Once you know this, shopping becomes marginally more interesting. The link between the magic ingredient and efficacy is made only in the customer’s mind, and reading through the manufacturer’s claims you can see that they have been carefully reviewed by a small army of consultants to ensure that the label is highly suggestive, but also—to the eye of an informed pedant—semantically and legally watertight. (If you want to make a living in this field, I would recommend the well-trodden career path: a spell in trading standards, advertising standards, or any other regulatory body, before going on to work as a consultant to industry.)

So what’s wrong with this kind of spin? We should be clear on one thing: I’m not on a consumer crusade. Just like the National Lottery, the cosmetics industry is playing on people’s dreams, and people are free to waste their money. I can very happily view posh cosmetics—and other forms of quackery—as a special, self-administered, voluntary tax on people who don’t understand science properly. I would also be the first to agree that people don’t buy expensive cosmetics simply because they have a belief in their efficacy, because it’s ‘a bit more complicated than that’: these are luxury goods, status items, and they are bought for all kinds of interesting reasons.

But it’s not entirely morally neutral. Firstly, the manufacturers of these products sell shortcuts to smokers and the obese; they sell the idea that a healthy body can be attained by using expensive potions, rather than simple old-fashioned exercise and eating your greens. This is a recurring theme throughout the world of bad science.

More than that, these adverts sell a dubious world view. They sell the idea that science is not about the delicate relationship between evidence and theory.

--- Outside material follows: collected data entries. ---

Definition table_bit (buf : list Z) (i : Z) : bool := Z.testbit (rd buf (i / 8)) (i mod 8).

Lemma table_bit_set buf i j :
  0 <= i -> i / 8 < zlen buf -> 0 <= j ->
  table_bit (<[Z.to_nat (i / 8) := rd buf (i / 8) .| BIT (i mod 8)]> buf) j
    = (i =? j) || table_bit buf j.
Proof.
  intros Hi Hl Hj. unfold table_bit.
  pose proof (Z.div_pos i 8 Hi ltac:(lia)). pose proof (Z.div_pos j 8 Hj ltac:(lia)).
  pose proof (Z.mod_pos_bound i 8). pose proof (Z.mod_pos_bound j 8).
  pose proof (Z.div_mod i 8). pose proof (Z.div_mod j 8).
  rewrite rd_insert by lia. destruct (Z.eqb_spec (i / 8) (j / 8)) as [E|E].
  - rewrite Z.lor_spec, testbit_BIT by lia. rewrite E.
    destruct (Z.eqb_spec i j) as [->|]; [by rewrite Z.eqb_refl, orb_true_r|].
    destruct (Z.eqb_spec (i mod 8) (j mod 8)); [lia|]. by rewrite orb_false_r.
  - destruct (Z.eqb_spec i j) as [->|]; [done|]. done.
Qed.

Lemma table_bit_zeros n i : table_bit (zeros n) i = false.
Proof.
  unfold table_bit. assert (E : rd (zeros n) (i / 8) = 0); [|by rewrite E, Z.bits_0].
  unfold rd, zeros. destruct (replicate _ 0 !! _) eqn:E; [|done].
  by apply lookup_replicate in E as [-> _].
Qed.

(** ** Ranges of a memory *)

(** [c] with the bytes [d] from [a] on. *)
Definition patch (c : list Z) (a : Z) (d : list Z) : list Z :=
  take (Z.to_nat a) c ++ d ++ drop (Z.to_nat a + length d) c.

Lemma mem_write_patch c a d :
  0 <= a -> a + zlen d <= zlen c -> mem_write c a d = Some (patch c a d).
Proof.
  intros H1 H2. unfold mem_write.
  destruct (Z.leb_spec 0 a); [|lia]. by destruct (Z.leb_spec (a + zlen d) (zlen c)); [|lia].
Qed.

Lemma zlen_patch c a d : 0 <= a -> a + zlen d <= zlen c -> zlen (patch c a d) = zlen c.
Proof.
  intros. unfold patch, zlen in *. rewrite !length_app, length_take, length_drop. lia.
Qed.

Lemma bytes_ok_patch c a d : bytes_ok c -> bytes_ok d -> bytes_ok (patch c a d).
Proof.
  intros Hc Hd. unfold patch. rewrite !bytes_ok_app.
  split_and!; [by apply Forall_take|done|by apply Forall_drop].
Qed.

Lemma lookup_patch c a d i :
  0 <= a -> a + zlen d <= zlen c ->
  patch c a d !! i =
    if bool_decide (Z.to_nat a <= i < Z.to_nat a + length d)%nat then d !! (i - Z.to_nat a)%nat
    else c !! i.
Proof.
  intros H1 H2. unfold patch, zlen in *.
  destruct (decide (i < Z.to_nat a)%nat).
  - rewrite lookup_app_l by (rewrite length_take; lia). rewrite lookup_take_lt by lia.
    rewrite bool_decide_eq_false_2 by lia. done.
  - rewrite lookup_app_r by (rewrite length_take; lia). rewrite length_take, Nat.min_l by lia.
    destruct (decide (i < Z.to_nat a + length d)%nat).
    + rewrite lookup_app_l by lia. by rewrite bool_decide_eq_true_2 by lia.
    + rewrite lookup_app_r by lia. rewrite lookup_drop, bool_decide_eq_false_2 by lia. f_equal. lia.
Qed.

Lemma lookup_slice c a n i :
  0 <= a -> slice c a n !! i = if bool_decide (i < Z.to_nat n)%nat then c !! (Z.to_nat a + i)%nat else None.
Proof.
  intros Ha. unfold slice. destruct (decide (i < Z.to_nat n)%nat).
  - rewrite lookup_take_lt, lookup_drop by lia. by rewrite bool_decide_eq_true_2 by lia.
  - rewrite lookup_take_ge by lia. by rewrite bool_decide_eq_false_2 by lia.
Qed.

(** Two adjacent writes are one. *)
Lemma patch_patch c a d1 d2 :
  0 <= a -> a + zlen d1 + zlen d2 <= zlen c ->
  patch (patch c a d1) (a + zlen d1) d2 = patch c a (d1 ++ d2).
Proof.
  intros Ha Hl. pose proof (zlen_nonneg d1). pose proof (zlen_nonneg d2).
  apply list_eq; intros i.
  rewrite !lookup_patch by (rewrite ?zlen_patch, ?zlen_app by lia; lia).
  unfold zlen in *. rewrite length_app. rewrite Z2Nat.inj_add, Nat2Z.id by lia.
  repeat case_bool_decide; try lia; try done.
  - rewrite lookup_app_r by lia. f_equal. lia.
  - rewrite lookup_app_l by lia. done.
Qed.

(** Writing back what is there, before or after the new bytes, changes nothing. *)
Lemma patch_front c d1 d2 :
  zlen d1 + zlen d2 <= zlen c -> patch (patch c (zlen d1) d2) 0 d1 = patch c 0 (d1 ++ d2).
Proof.
  intros Hl. pose proof (zlen_nonneg d1). pose proof (zlen_nonneg d2).
  apply list_eq; intros i. rewrite !lookup_patch by (rewrite ?zlen_patch, ?zlen_app by lia; lia).
  unfold zlen in *. rewrite length_app, Nat2Z.id. cbn [Z.to_nat Nat.add].
  rewrite !Nat.sub_0_r. repeat case_bool_decide; try lia; try done.
  - by rewrite lookup_app_l by lia.
  - by rewrite lookup_app_r by lia.
Qed.

Lemma patch_keep_before c a k d :
  0 <= a -> 0 <= k -> a + k + zlen d <= zlen c ->
  patch c a (slice c a k ++ d) = patch c (a + k) d.
Proof.
  intros Ha Hk Hl. pose proof (zlen_nonneg d). assert (Hs : zlen (slice c a k) = k) by (apply zlen_slice; lia).
  apply list_eq; intros i.
  rewrite !lookup_patch by (rewrite ?zlen_app, ?Hs; lia).
  unfold zlen in *. rewrite length_app. rewrite Z2Nat.inj_add by lia.
  assert (Hn : length (slice c a k) = Z.to_nat k) by lia. rewrite Hn.
  repeat case_bool_decide; try lia; try done.
  - rewrite lookup_app_r by lia. f_equal. lia.
  - rewrite lookup_app_l by lia. rewrite lookup_slice, bool_decide_eq_true_2 by lia. f_equal. lia.
Qed.

Lemma patch_keep_after c a d k :
  0 <= a -> 0 <= k -> a + zlen d + k <= zlen c ->
  patch c a (d ++ slice c (a + zlen d) k) = patch c a d.
Proof.
  intros Ha Hk Hl. pose proof (zlen_nonneg d).
  assert (Hs : zlen (slice c (a + zlen d) k) = k) by (apply zlen_slice; lia).
  apply list_eq; intros i.
  rewrite !lookup_patch by (rewrite ?zlen_app, ?Hs; lia).
  assert (Hn : length (slice c (a + zlen d) k) = Z.to_nat k) by (unfold zlen in *; lia).
  unfold zlen in *. rewrite length_app, Hn.
  repeat case_bool_decide; try lia; try done.
  - destruct (decide (i - Z.to_nat a < length d)%nat); [|lia]. by rewrite lookup_app_l by lia.
  - rewrite lookup_app_r by lia. rewrite lookup_slice, bool_decide_eq_true_2 by lia. f_equal. lia.
Qed.

Lemma patch_nil c a : 0 <= a -> patch c a [] = c.
Proof. intros. unfold patch. cbn [app length]. rewrite Nat.add_0_r. apply take_drop. Qed.

Lemma patch_same c a n : 0 <= a -> 0 <= n -> a + n <= zlen c -> patch c a (slice c a n) = c.
Proof.
  intros. replace (slice c a n) with (slice c a n ++ []) by apply app_nil_r.
  rewrite patch_keep_before by (rewrite ?zlen_nil; lia). apply patch_nil. lia.
Qed.

Lemma patch_whole c d : zlen d = zlen c -> patch c 0 d = d.
Proof.
  intros H. unfold patch, zlen in *. cbn [Z.to_nat]. change (Z.to_nat 0) with 0%nat.
  rewrite take_0, drop_ge by lia. by rewrite app_nil_r.
Qed.

Lemma patch_over c a d1 d2 :
  0 <= a -> a + zlen d1 <= zlen c -> zlen d2 = zlen d1 -> patch (patch c a d1) a d2 = patch c a d2.
Proof.
  intros Ha Hl He. apply list_eq; intros i.
  rewrite !lookup_patch by (rewrite ?zlen_patch by lia; lia).
  unfold zlen in *. repeat case_bool_decide; try lia; done.
Qed.

Lemma slice_patch c a d : 0 <= a -> a + zlen d <= zlen c -> slice (patch c a d) a (zlen d) = d.
Proof.
  intros Ha Hl. apply list_eq; intros i. rewrite lookup_slice, lookup_patch by lia.
  unfold zlen in *. repeat case_bool_decide; try lia.
  - f_equal. lia.
  - by rewrite lookup_ge_None_2 by lia.
Qed.

(** A write leaves what is beside it. *)
Lemma slice_patch_other c a d b n :
  0 <= a -> 0 <= b -> a + zlen d <= zlen c -> a + zlen d <= b \/ b + n <= a ->
  slice (patch c a d) b n = slice c b n.
Proof.
  intros Ha Hb Hl Ho. apply list_eq; intros i. rewrite !lookup_slice by lia.
  case_bool_decide; [|done]. rewrite lookup_patch by lia.
  unfold zlen in *. rewrite bool_decide_eq_false_2; [done|]. lia.
Qed.

Lemma mem_write_other c a d c' b n :
  mem_write c a d = Some c' -> 0 <= b -> a + zlen d <= b \/ b + n <= a -> slice c' b n = slice c b n.
Proof.
  intros Hw Hb Ho. unfold mem_write in Hw. destruct (Z.leb_spec 0 a); [|done].
  destruct (Z.leb_spec (a + zlen d) (zlen c)); [|done]. injection Hw as <-. by apply slice_patch_other.
Qed.

(** Writing back a sector in which [d] was put is writing [d]. *)
Lemma patch_sector c a k d blk :
  0 <= a -> 0 <= k -> k + zlen d <= blk -> a + blk <= zlen c ->
  patch c a (patch (slice c a blk) k d) = patch c (a + k) d.
Proof.
  intros Ha Hk Hd Hl. pose proof (zlen_nonneg d).
  assert (Hs : zlen (slice c a blk) = blk) by (apply zlen_slice; lia).
  assert (Hp : zlen (patch (slice c a blk) k d) = blk) by (rewrite zlen_patch; lia).
  apply list_eq; intros i. rewrite !lookup_patch by lia.
  unfold zlen in Hp. assert (length (patch (slice c a blk) k d) = Z.to_nat blk) as -> by lia.
  unfold zlen in *. rewrite Z2Nat.inj_add by lia.
  repeat case_bool_decide; try lia; try done.
  - f_equal. lia.
  - rewrite lookup_slice, bool_decide_eq_true_2 by lia. f_equal. lia.
Qed.

Lemma slice_payload_tail c k n : 0 <= k -> k <= n -> slice (slice c 0 n) k (n - k) = slice c k (n - k).
Proof.
  intros Hk Hn. apply list_eq; intros i. rewrite !lookup_slice by lia.
  repeat case_bool_decide; try lia; done.
Qed.

(** Fields of a patched struct. *)
Lemma rd_patch c a d i :
  0 <= a -> a + zlen d <= zlen c -> 0 <= i ->
  rd (patch c a d) i = if (a <=? i) && (i <? a + zlen d) then rd d (i - a) else rd c i.
Proof.
  intros Ha Hl Hi. unfold rd. rewrite lookup_patch by done. unfold zlen in *.
  destruct (Z.leb_spec a i), (Z.ltb_spec i (a + Z.of_nat (length d))); cbn [andb].
  - rewrite bool_decide_eq_true_2 by lia. by rewrite Z2Nat.inj_sub by lia.
  - by rewrite bool_decide_eq_false_2 by lia.
  - by rewrite bool_decide_eq_false_2 by lia.
  - by rewrite bool_decide_eq_false_2 by lia.
Qed.

Lemma rd_slice c a n i : 0 <= a -> 0 <= i < n -> rd (slice c a n) i = rd c (a + i).
Proof.
  intros Ha Hi. unfold rd. rewrite lookup_slice by done. rewrite bool_decide_eq_true_2 by lia.
  by rewrite Z2Nat.inj_add by lia.
Qed.

Lemma rd16_slice c a n i : 0 <= a -> 0 <= i -> i + 2 <= n -> rd16 (slice c a n) i = rd16 c (a + i).
Proof. intros. unfold rd16. rewrite !rd_slice by lia. by rewrite Z.add_assoc. Qed.
(* ===== verification/LibUtil.v ===== *)
(** Component [common/lib/libutil.c]: the helpers every service shares.
    Arrays are lists updated by index; a C loop is a [Fixpoint] on its number
    of remaining iterations. The floating-point [power] and the struct
    filler [construct_i2c_message] are left out; [construct_ipmi_message] is in [Ssif.v]. *)

From Stdlib Require Import Sorting.Sorted.
From S2P Require Import Prelude Bytes.

(** ** Definitions *)

Definition SMALL_ENDIAN : Z := 0.
Definition BIG_ENDIAN : Z := 1.

Definition SETBIT (x y : Z) : Z := x .| (1 .<< y).
Definition CLEARBIT (x y : Z) : Z := x .& Z.lnot (1 .<< y).
Definition GETBIT (x y : Z) : Z := Z.b2z (y <? x .& (1 .<< y)).

(** One iteration of the swap loop, for index [i]. *)
Definition swap_ends (size : Z) (arr : list Z) (i : Z) : list Z :=
  let temp := rd arr i in
  let arr := <[Z.to_nat i := rd arr (size - 1 - i)]> arr in
  <[Z.to_nat (size - 1 - i) := temp]> arr.

Fixpoint reverse_loop (n : nat) (i size : Z) (arr : list Z) : list Z :=
  match n with
  | O => arr
  | S n => reverse_loop n (i + 1) size (swap_ends size arr i)
  end.

Definition reverse_array (arr : list Z) (size : Z) : list Z :=
  reverse_loop (Z.to_nat (size / 2)) 0 size arr.

Definition ascii_to_val (ascii_byte : Z) : Z :=
  if (0x30 <=? ascii_byte) && (ascii_byte <? 0x3A) then ascii_byte - 0x30
  else if (0x41 <=? ascii_byte) && (ascii_byte <? 0x47) then ascii_byte - 0x41 + 10
  else -1.

Definition uint32_t_byte_reverse (data : Z) : Z :=
  let re := ((data .& 0xaaaaaaaa) .>> 1) .| u32 ((data .& 0x55555555) .<< 1) in
  let re := ((re .& 0xcccccccc) .>> 2) .| u32 ((re .& 0x33333333) .<< 2) in
  let re := ((re .& 0xf0f0f0f0) .>> 4) .| u32 ((re .& 0x0f0f0f0f) .<< 4) in
  let re := ((re .& 0xff00ff00) .>> 8) .| u32 ((re .& 0x00ff00ff) .<< 8) in
  (re .>> 16) .| (u32 (re .<< 16) .& 0xffffffff).

Fixpoint put_bytes_loop (n : nat) (i data_32 endian : Z) (data_8 : list Z) : list Z :=
  match n with
  | O => data_8
  | S n =>
      let b := if endian =? SMALL_ENDIAN then (data_32 .>> (8 * i)) .& 0xFF
               else (data_32 .>> (24 - 8 * i)) .& 0xFF in
      put_bytes_loop n (i + 1) data_32 endian (<[Z.to_nat i := b]> data_8)
  end.

Definition convert_uint32_t_to_uint8_t_pointer
    (data_32 : Z) (data_8 : list Z) (len endian : Z) : list Z :=
  if negb (len =? 4) then data_8
  else put_bytes_loop (Z.to_nat len) 0 data_32 endian data_8.

(** The new value of [*data_32]. *)
Definition convert_uint8_t_pointer_to_uint32_t
    (data_32 : Z) (data_8 : list Z) (len endian : Z) : Z :=
  if negb (len =? 4) then data_32
  else if endian =? SMALL_ENDIAN then
    u32 ((rd data_8 3 .<< 24) + (rd data_8 2 .<< 16) + (rd data_8 1 .<< 8) + rd data_8 0)
  else
    u32 ((rd data_8 0 .<< 24) + (rd data_8 1 .<< 16) + (rd data_8 2 .<< 8) + rd data_8 3).

(** The bytes written to [result]; their number is the returned [idx]. *)
Fixpoint dec_ascii_loop (fuel : nat) (val divisor len : Z) (out : list Z) : list Z :=
  match fuel with
  | O => out
  | S fuel =>
      if (0 <? divisor) && (zlen out <? len) then
        if (val / divisor =? 0) && (zlen out =? 0) && negb (divisor =? 1) then
          dec_ascii_loop fuel val (divisor / 10) len out
        else
          let digit := val / divisor in
          dec_ascii_loop fuel (u8 (val - digit * divisor)) (divisor / 10) len
            (out ++ [0x30 + digit])
      else out
  end.

Definition uint8_t_to_dec_ascii_pointer (val len : Z) : list Z :=
  dec_ascii_loop 4 val 100 len [].

Fixpoint find_byte_loop (n : nat) (buf : list Z) (byte_data index : Z) : Z :=
  match n with
  | O => -1
  | S n => if rd buf index =? byte_data then index
           else find_byte_loop n buf byte_data (index + 1)
  end.

Definition find_byte_data_in_buf (buf : list Z) (byte_data start_index end_index : Z) : Z :=
  find_byte_loop (Z.to_nat (end_index - start_index)) buf byte_data start_index.

Fixpoint clear_bits_loop (n : nat) (value index : Z) : Z :=
  match n with
  | O => value
  | S n => clear_bits_loop n (u32 (CLEARBIT value index)) (index + 1)
  end.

They suggest, instead, with all the might of their international advertising budgets, their Microcellular Complexes, their Neutrillium XY, their Tenseur Peptidique Végétal and the rest, that science is about impenetrable nonsense involving equations, molecules, sciencey diagrams, sweeping didactic statements from authority figures in white coats, and that this sciencey-sounding stuff might just as well be made up, concocted, confabulated out of thin air, in order to make money. They sell the idea that science is incomprehensible, with all their might, and they sell this idea mainly to attractive young women, who are disappointingly underrepresented in the sciences.

In fact, they sell the world view of ‘Teen Talk Barbie’ from Mattel, who shipped with a sweet little voice circuit inside her so she could say things like, ‘Math class is tough!’, ‘I love shopping!’ and ‘Will we ever have enough clothes?’ when you pressed her buttons. In December 1992 the feminist direct-action Barbie Liberation Organization switched the voice circuits of hundreds of Teen Talk Barbies and GI Joe dolls in American shops. On Christmas Day Barbie said ‘Dead men tell no lies’ in a nice assertive voice, and the boys got soldiers under the tree telling them ‘Math class is tough!’ and asking ‘Wanna go shopping?’

The work of the BLO is not yet done.